Background
He was born on July 9, 1758 near Charlotte, North Carolina, United States, the son of Thomas Polk and Susan (Spratt).
He was born on July 9, 1758 near Charlotte, North Carolina, United States, the son of Thomas Polk and Susan (Spratt).
He was a student at Queen's College, Charlotte.
William was appointed second lieutenant in a South Carolina regiment composed of troops from both of the Carolinas, and saw service against the Loyalists in South Carolina, attracting notice as a daring and resourceful young officer. He was desperately wounded at the battle of Reedy River and confined to bed for nine months. Thereafter it was his proud boast that his was the first American blood spilt south of Lexington.
On November 27, 1776, the provincial congress elected him major of the 9th Regiment of the North Carolina Line, which he commanded when it went to Charleston and when it joined Washington's army in New Jersey in March 1777. He participated in the battles of Brandywine and Germantown, and was severely wounded in the latter. He spent the winter at Valley Forge and when the nine North Carolina regiments were consolidated into four, the officers fell out by lot and he was retired.
He returned to North Carolina on recruiting service and presently joined General Caswell's staff and was with him at Camden. He then joined the staff of General Davidson, with whom he served until Davidson was killed at Cowan's Ford. He was a volunteer officer at Guilford Court House, after which he served with General Pickens for a short time until Governor Rutledge commissioned him lieutenant-colonel commandant of the 4th South Carolina Cavalry. Transferred later to the command of the 3rd Regiment, he fought with it in the engagements at Friday's Ferry, Orangeburg, Fort Motte, Eutaw Springs, Watboo Creek, and Quinby.

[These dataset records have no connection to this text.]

(** * The OPTiMaDe implementation validator ([optimade/validator/validator.py])

    A shallow embedding of the validator's HTTP client, of its [test_case]
    decorator and of the [ImplementationValidator] pipeline, followed by the
    properties of the conformance run that are established on it.

    Python objects carry mutable fields and exceptions unwind the call stack
    while leaving earlier mutations in place.  Both are modelled by a monad
    [M A := State -> Outcome A * State]: the state is kept when an exception
    is raised. *)

From Stdlib Require Import ZArith Lia List Bool Ascii String DecimalString.
From stdpp Require Import base option gmap strings list fin_maps.

Import ListNotations.
Open Scope string_scope.
Open Scope list_scope.
Open Scope Z_scope.

(** ** Python values that the validator handles *)

(** The parsed body of a response, [response.json()].  JSON numbers are kept
    when they are integers; the validator never computes with them. *)
#[local] Set Warnings "-register-all".
Inductive JSON : Type :=
| JNull
| JBool (b : bool)
| JNum (n : Z)
| JStr (s : string)
| JArr (items : list JSON)
| JObj (fields : list (string * JSON)).
#[local] Set Warnings "register-all".

(** Hashable Python values: what may sit in the [set] of entry endpoints. *)
Inductive PyKey : Type :=
| KNone
| KBool (b : bool)
| KInt (n : Z)
| KStr (s : string).

(** The exception classes that can occur in a run.  The first three are the
    ones that the [test_case] decorator names. *)
Inductive ExcClass : Type :=
| ResponseError
| ValidationError
| ManualValidationError
| AttributeError
| KeyError
| TypeError
| NameError
| ValueError
| RuntimeError
| ConnectionError.

Record Exc : Type := mkExc { exc_class : ExcClass; exc_str : string }.

(** [type(exc).__name__] *)
Definition class_name (c : ExcClass) : string :=
  match c with
  | ResponseError => "ResponseError"
  | ValidationError => "ValidationError"
  | ManualValidationError => "ManualValidationError"
  | AttributeError => "AttributeError"
  | KeyError => "KeyError"
  | TypeError => "TypeError"
  | NameError => "NameError"
  | ValueError => "ValueError"
  | RuntimeError => "RuntimeError"
  | ConnectionError => "ConnectionError"
  end.

(** [str(n)] for a Python [int]. *)
Definition str_of_int (n : Z) : string := NilZero.string_of_int (Z.to_int n).

(** [str(k)], as an f-string renders it. *)
Definition py_str (k : PyKey) : string :=
  match k with
  | KNone => "None"
  | KBool true => "True"
  | KBool false => "False"
  | KInt n => str_of_int n
  | KStr s => s
  end.

(** Python's [==] on hashable values: [True == 1] and [False == 0]. *)
Definition key_num (k : PyKey) : option Z :=
  match k with
  | KBool true => Some 1
  | KBool false => Some 0
  | KInt n => Some n
  | _ => None
  end.

Definition py_eq (a b : PyKey) : bool :=
  match a, b with
  | KNone, KNone => true
  | KStr s, KStr t => String.eqb s t
  | _, _ =>
      match key_num a, key_num b with
      | Some m, Some n => Z.eqb m n
      | _, _ => false
      end
  end.

(** A Python [set], kept as a list without [py_eq]-duplicates.  The order
    of the list stands for the iteration order of the set. *)
Definition PySet : Type := list PyKey.

(** [k in s] *)
Definition py_in (k : PyKey) (s : PySet) : bool := existsb (py_eq k) s.

Definition py_set_add (s : PySet) (k : PyKey) : PySet :=
  if py_in k s then s else s ++ [k].

(** [s | t], also [s |= t] and [set(l)] when [s] is empty. *)
Definition py_set_union (s : PySet) (t : list PyKey) : PySet :=
  fold_left py_set_add t s.

(** Truth value testing, [bool(x)]. *)
Class Truthy (A : Type) : Type := truthy : A -> bool.

#[global] Instance truthy_string : Truthy string :=
  fun s => match s with EmptyString => false | String _ _ => true end.

#[global] Instance truthy_JSON : Truthy JSON :=
  fun j =>
    match j with
    | JNull => false
    | JBool b => b
    | JNum n => negb (Z.eqb n 0)
    | JStr s => truthy s
    | JArr l => match l with [] => false | _ => true end
    | JObj l => match l with [] => false | _ => true end
    end.

(** The value a decorated test returns: its own result, or [False]. *)
Inductive OrFalse (A : Type) : Type :=
| Got (a : A)
| PyFalse.
Arguments Got {A} a.
Arguments PyFalse {A}.

#[global] Instance truthy_OrFalse {A} `{Truthy A} : Truthy (OrFalse A) :=
  fun r => match r with Got a => truthy a | PyFalse => false end.

(** ** Responses, pydantic models and the outside world *)

(** A [requests.Response]: its status code and its body.  The body is [None]
    when it is not JSON, in which case [response.json()] raises. *)
Record Response : Type := mkResponse {
  status_code : Z;
  body : option JSON
}.

(** [Response.__bool__] is [Response.ok]: no 4xx or 5xx status. *)
#[global] Instance truthy_Response : Truthy Response :=
  fun r => negb ((400 <=? status_code r) && (status_code r <? 600)).

(** [str(response)] *)
Definition str_of_response (r : Response) : string :=
  "<Response [" +:+ str_of_int (status_code r) +:+ "]>".

(** The four pydantic response classes imported from [optimade.models]. *)
Inductive ResponseClass : Type :=
| InfoResponse
| EntryInfoResponse
| StructureResponseMany
| StructureResponseOne.

(** One resource of a listing: [data[i].type] and [data[i].id]. *)
Record EntryResource : Type := mkEntry {
  res_type : string;
  res_id : string
}.

(** A validated model, reduced to the attributes that the validator reads:
    [data.attributes.entry_types_by_format] of an [InfoResponse] and [data]
    of the structure responses. *)
Inductive Model : Type :=
| MInfo (entry_types_by_format : gmap string (list string))
| MEntryInfo
| MMany (data : list EntryResource)
| MOne (data : EntryResource).

(** pydantic models define neither [__bool__] nor [__len__]. *)
#[global] Instance truthy_Model : Truthy Model := fun _ => true.

(** What lies outside the validator.  [requests_get k url] is the answer
    to the [k]-th request of the run (counted from 0) when it goes to [url]:
    a response, or an exception of the [requests] library.  The [parse_*]
    fields are the pydantic constructors, which return the model or the text
    of a [ValidationError]; [repr_class] and [repr_model] are [str] of a
    response class and of a model. *)
Record Env : Type := mkEnv {
  requests_get : nat -> string -> Exc + Response;
  parse_info : list (string * JSON) -> string + gmap string (list string);
  parse_entry_info : list (string * JSON) -> string + unit;
  parse_many : list (string * JSON) -> string + list EntryResource;
  parse_one : list (string * JSON) -> string + EntryResource;
  repr_class : ResponseClass -> string;
  repr_model : Model -> string
}.

(** A line on standard output, by the helper that printed it. *)
Inductive Line : Type :=
| Plain (s : string)
| Success (s : string)
| Warning (s : string)
| Failure (s : string).

(** ** State *)

(** [class Client] *)
Record Client : Type := mkClient {
  base_url : string;
  last_request : option string;
  response : option Response
}.

(** The attributes of an [ImplementationValidator] that the run reads or
    writes, with the trace of the outside world: the URLs requested so far
    (oldest first), the seconds slept and the lines printed. *)
Record State : Type := mkState {
  client : Client;
  test_id_by_type : gmap string string;
  verbosity : Z;
  test_entry_endpoints : PySet;
  valid : option bool;
  success_count : Z;
  failure_count : Z;
  requested : list string;
  slept : Z;
  stdout : list Line
}.

Definition with_client (c : Client) (s : State) : State :=
  mkState c (test_id_by_type s) (verbosity s) (test_entry_endpoints s)
    (valid s) (success_count s) (failure_count s) (requested s) (slept s)
    (stdout s).

Definition with_test_id_by_type (m : gmap string string) (s : State) : State :=
  mkState (client s) m (verbosity s) (test_entry_endpoints s)
    (valid s) (success_count s) (failure_count s) (requested s) (slept s)
    (stdout s).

He was appointed a surveyor general of the state land office with headquarters in Davidson County, which he represented in the North Carolina House of Commons in 1785 and 1786. The following year he returned to Mecklenburg, which he represented in the House in 1787 and again in 1790. In 1791 he became supervisor of internal revenue for North Carolina, serving until 1808.
He moved to Raleigh in 1799, where he was increasingly prominent in political, business, and social affairs. He was president of the state bank from 1811 to 1819, president of the Neuse River Navigation Company, an active and devoted trustee of the University of North Carolina from 1790 to 1834 and president of the board from 1802 to 1805, and grand master of Masons for North Carolina and Tennessee from 1799 to 1802. He was several times a candidate for governor before the General Assembly, but, a Federalist, he had no chance of election.
Opposed to the War of 1812, he refused to consider the command of a regiment, and when President Madison appointed him a brigadier-general, he declined in spite of much embarrassment. Later, he refused to consider an informal tender of a major-general's commission. In 1824 and 1828 he was an enthusiastic supporter of Jackson, his close friend, and managed his campaign in North Carolina. In the latter state he owned more than one hundred thousand acres of land.
William Polk died in Raleigh.
He was twice married: on October 15, 1789, to Grizelda, daughter of Judge Thomas and Martha (Jones) Gilchrist of Suffolk, Virhinia, who died in 1799; on January 1, 1801, to Sarah, daughter of Philemon Hawkins, Jr.
By his first marriage he had two children, one of whom, William J. , was the father of Lucius Eugene Polk; by the second he had twelve children, one of whom was Leonidas.